The Soviet leaders never forgot the war with Poland. Twenty years later the area was reoccupied amidst an orgy of reprisals. The defeat of 1920 showed that despite victory in the civil war the new state was weakly defended and insecure. Throughout the 1920s there were regular war scares, often based on the most trivial pretext – in 1923 when the Frenchman Marshal Foch visited Warsaw, in 1925 after the signing of the Treaty of Locarno (‘preparation for war against the USSR’, as the Soviet newspaper Pravda put it), in 1927 following the British decision to break off diplomatic relations.4 It is customary to see these fears as a product of domestic politics, a device to focus popular attention on the external enemy and to unify the Party, but Russia's recent history, which included invasion by Germany and the Habsburg empire in 1914, intervention by fourteen states in the civil war and invasion by Poland in 1920, was enough in itself to encourage a constant vigilance and helps to explain the almost paranoid fear of attack or subversion that distinguished the Stalinist dictatorship.
The question of Soviet security was central to the development of the Soviet system.

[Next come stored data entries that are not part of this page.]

(** A run that has been made once leaves a shift that making it again
    does not move. *)
Lemma fold_shift_after_stable (l : list Picard.Metadata) (s : Z) :
  fold_left shift_after l (fold_left shift_after l s) = fold_left shift_after l s.
Proof.
  assert (Hstable : forall l' s',
             (forall metadata m, metadata ∈ l' -> Py.int (discnumber_text metadata) = Some m ->
                                 m <= 0 -> - m <= s') ->
             fold_left shift_after l' s' = s').
  { induction l' as [|metadata l' IH]; intros s' Hcov; [done|].
    cbn [fold_left].
    assert (shift_after s' metadata = s') as ->.
    { unfold shift_after. destruct (Py.int (discnumber_text metadata)) as [m|] eqn:Hm; [|done].
      destruct (Z.leb_spec m 0) as [Hle|]; [|done].
      specialize (Hcov metadata m (list_elem_of_here _ _) Hm Hle). lia. }
    apply IH. intros md m Hin. apply Hcov. by apply list_elem_of_further. }
  apply Hstable. intros metadata m Hin Hm Hle.
  by apply (fold_shift_after_covers l s metadata m).
Qed.

(** X3: on an object whose shift is still -1, a run over tags whose disc
    numbers all read as numbers above 0, or as no number at all, returns
    the disc number minus one for the former and 0 for the latter, and
    leaves the shift at -1. *)
Theorem extract_discnumbers_positive (l : list Picard.Metadata) (w : World) :
  discnumber_shift w = -1 ->
  Forall (fun metadata =>
            match Py.int (discnumber_text metadata) with
            | Some m => 0 < m
            | None => True
            end) l ->
  (extract_discnumbers l w).1 =
    Ok ((fun metadata =>
           match Py.int (discnumber_text metadata) with
           | Some m => m - 1
           | None => 0
           end) <$> l) /\
  discnumber_shift (extract_discnumbers l w).2 = -1.
Proof.
  intros Hw Hl. rewrite extract_discnumbers_run. cbn [fst snd]. rewrite Hw.
  cbn [discnumber_shift with_log with_discnumber_shift].
  induction Hl as [|metadata l Hm Hl IH]; [done|].
  cbn [medium_numbers fold_left fmap list_fmap].
  assert (shift_after (-1) metadata = -1) as Hs.
  { unfold shift_after. destruct (Py.int _) as [m|]; [|done].
    destruct (Z.leb_spec m 0); [lia|done]. }
  rewrite Hs. destruct IH as [[= IH1] IH2]. split; [|done].
  f_equal. f_equal; [|done].
  unfold medium_number. rewrite Hs. destruct (Py.int _); [lia|done].
Qed.
(** ** Instances of the properties above *)

Lemma getChildComponents_order_witness :
  ∃ kept log',
    getChildComponents (chartOf (Some sampleNodes)) sampleAxes [] 
    = Some (kept ++ missingAxes sampleAxes (elements sampleNodes), log') ∧
    kept `sublist_of` elements sampleNodes.
Proof.
  destruct (getChildComponents_order (chartOf (Some sampleNodes)) sampleAxes [])
    as (kept & log' & Hget & Hsub & _).
  by exists kept, log'.
Defined.

Lemma getDataComponents_partition_witness :
  element VictoryLine (sampleProps false)
  ∉ getDataComponents
      [element VictoryBar (sampleProps false);
       element VictoryLine (sampleProps false)] grouped.
Proof.
  apply (getDataComponents_partition
           [element VictoryBar (sampleProps false);
            element VictoryLine (sampleProps false)]).
  rewrite getDataComponents_data. apply list_elem_of_filter.
  split; [by split | by right; left].
Defined.

(** C2 on the example recording: the draw returns 303, the number of
    samples, and the trace comes back as recorded. *)
Lemma shuffle_offset_reaches_sample_count_witness :
  let trace := nth 0 (rows (data_neural Example.self)) [] in
  let n := Z.of_nat (n_cols (data_neural Example.self)) in
  get_row (data_neural Example.self) 0 = Ok trace
  /\ length trace = n_cols (data_neural Example.self)
  /\ (300 <= n)%Z
  /\ tape Example.rng_last (cursor Example.rng_last) = (n - 300)%Z
  /\ (randint 300 n Example.rng_last = Ok (n, advance Example.rng_last)
      /\ ~ (300 <= n < n)%Z
      /\ shuffled_trace Example.self 0 true Example.rng_last
         = Ok (trace, advance Example.rng_last)).
Proof.
  intros trace n.
  assert (Hrow : get_row (data_neural Example.self) 0 = Ok trace) by reflexivity.
  assert (Hlen : length trace = n_cols (data_neural Example.self))
    by (vm_compute; reflexivity).
  assert (Hn : (300 <= n)%Z) by (vm_compute; discriminate).
  assert (Htape : tape Example.rng_last (cursor Example.rng_last) = (n - 300)%Z)
    by reflexivity.
  split; [exact Hrow|]. split; [exact Hlen|]. split; [exact Hn|].
  split; [exact Htape|].
  exact (@shuffle_offset_reaches_sample_count _ _ Example.self 0 Example.rng_last
           trace Hrow Hlen Hn Htape).
Defined.

(** * Further properties *)

Unset Implicit Arguments.

(** ** Peak bins *)

Section ArgmaxFacts.
Context {F : Type} `{Numeric F}.

Lemma argmax_loop_range (a : list F) :
  forall i mp max_ind, max_ind < i ->
    argmax_loop a i mp max_ind < i + length a.
Proof.
  induction a as [|v a IH]; intros i mp max_ind Hlt; cbn [argmax_loop length].
  - lia.
  - destruct (negb (nle v mp)).
    + destruct (nisnan v); [lia|].
      specialize (IH (S i) v i). lia.
    + specialize (IH (S i) mp max_ind). lia.
Qed.

Lemma np_argmax_range (a : list F) (c : nat) :
  np_argmax a = Ok c -> c < length a.
Proof.
  destruct a as [|v a]; cbn [np_argmax length]; [discriminate|].
  destruct (nisnan v); intros E; injection E as <-; [lia|].
  pose proof (argmax_loop_range a 1 v 0). lia.
Qed.

Lemma argmax_each_spec (pfs : list (list F)) :
  (Forall (fun pf => pf <> []) pfs ->
   exists centers,
     argmax_each pfs = Ok centers
     /\ Forall2 (fun pf c => np_argmax pf = Ok c /\ c < length pf) pfs centers)
  /\ (Exists (fun pf => pf = []) pfs -> argmax_each pfs = Raise ValueError).
Proof.
  induction pfs as [|pf pfs [IHok IHraise]]; split.
  - intros _. exists []. split; [reflexivity | constructor].
  - intros Hex. inversion Hex.
  - intros Hall. inversion Hall as [|? ? Hne Hrest]; subst.
    destruct (IHok Hrest) as (cs & Ecs & Hcs).
    destruct (np_argmax pf) as [c|e] eqn:Ec.
    + exists (c :: cs). cbn [argmax_each]. rewrite Ec, Ecs. cbn [rbind].
      split; [reflexivity|]. constructor; [|exact Hcs].
      split; [exact Ec | now apply np_argmax_range].
    + destruct pf as [|v pf]; [congruence|].
      cbn [np_argmax] in Ec. destruct (nisnan v); discriminate.
  - intros Hex. cbn [argmax_each].
    destruct pf as [|v pf].
    + reflexivity.
    + assert (Hrest : Exists (fun pf => pf = []) pfs)
        by (inversion Hex; subst; [discriminate | assumption]).
      rewrite (IHraise Hrest).
      cbn [np_argmax]. destruct (nisnan v); reflexivity.
Qed.
End ArgmaxFacts.

(** X1.  [find_pf_centers] raises [ValueError] as soon as one normalized
    tuning curve has no bin at all; otherwise it returns one center per
    neuron, in neuron order, each the [np.argmax] of that neuron's curve and a
    valid position in it. *)
Theorem find_pf_centers_in_range :
  forall (F : Type) (N : Numeric F) (Bins : Type) (self : PlaceFields F Bins),
    (Forall (fun pf => pf <> []) (data_placefields_normalized self) ->
     exists centers,
       find_pf_centers self = Ok centers
       /\ Forall2 (fun pf c => np_argmax pf = Ok c /\ c < length pf)
                  (data_placefields_normalized self) centers)
    /\ (Exists (fun pf => pf = []) (data_placefields_normalized self) ->
        find_pf_centers self = Raise ValueError).
Proof.
  intros F N Bins self. unfold find_pf_centers. apply argmax_each_spec.
Qed.

(** ** binary64: the order of the comparisons *)


(** ** binary64: the order of the comparisons *)

Ltac rank_finish :=
  cbn in *; split; intro; first [reflexivity | discriminate | lia].

Module B64Order.
Import B64.

Lemma ltb_leb_rank (x y : spec_float) :
  is_nan x = false -> is_nan y = false ->
  (SFltb x y = true <-> rank_lt (float_rank x) (float_rank y))
  /\ (SFleb x y = true <-> rank_le (float_rank x) (float_rank y)).
Proof.
  intros Hx Hy. unfold SFltb, SFleb.
  destruct x as [sx|sx| |sx mx ex], y as [sy|sy| |sy my ey];
    try discriminate; cbn [SFcompare float_rank].
  all: try (destruct sx; try destruct sy; split; rank_finish).
  all: change (Pos.compare_cont Eq mx my) with (Pos.compare mx my).
  all: destruct (Z.compare_spec ex ey); try subst;
       try destruct (Pos.compare_spec mx my); try subst.
  all: destruct sx, sy; split; rank_finish.
Qed.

The Soviet state found itself, in Lenin's famous mixed metaphor, ‘an oasis in the middle of the raging imperialist sea’.5 Lenin counted on the Bolshevik example to provoke social revolution in the rest of Europe, so that the isolation would be overcome. In March 1919 an international Communist organization, the Comintern, was set up in Moscow. Its first task was to call on workers everywhere ‘to wipe out the boundaries between states, transform the whole world into one co-operative commonwealth’. Lenin promised the first assembly of the International that the victory of Communism throughout the world was only a matter of time.6 By the time of his death, in January 1924, that confidence had evaporated. The Soviet state was not in the vanguard of world revolution, but was an international pariah, perpetually on the defensive. Lenin's successors could not agree among themselves whether security lay in the hope that imperialist competition would engulf capitalism and usher in world revolution or in the mobilization of the Soviet Union's own resources to defend its own revolution. The former carried impossible risks. In 1925 the General Secretary of the Party, Josef Stalin, announced to Party leaders what was to become the chosen strategy for the regime, the building of ‘socialism in one country’.7
The strategy of socialist self-defence made it imperative that the Soviet Union be adequately protected by military force. The position of the Red Army after the civil war was an uncertain one. It was regularly referred to as the Worker-Peasant Red Army to reflect its popular social base. Much of the civil war force melted away with the end of hostilities. Trotsky, who led the Red forces as head of the Revolutionary Military Council, established in April 1918, lost interest in military developments once the war was won. There was popular hostility to the officer corps on the grounds that the military élite constituted a threat of Bonapartist dictatorship, composed as it was of a great many officers unsympathetic to Bolshevism. Conditions in the armed forces were poor, with low pay, inadequate housing and limited career prospects. The place of the armed forces in a socialist society was poorly defined, their status insecure.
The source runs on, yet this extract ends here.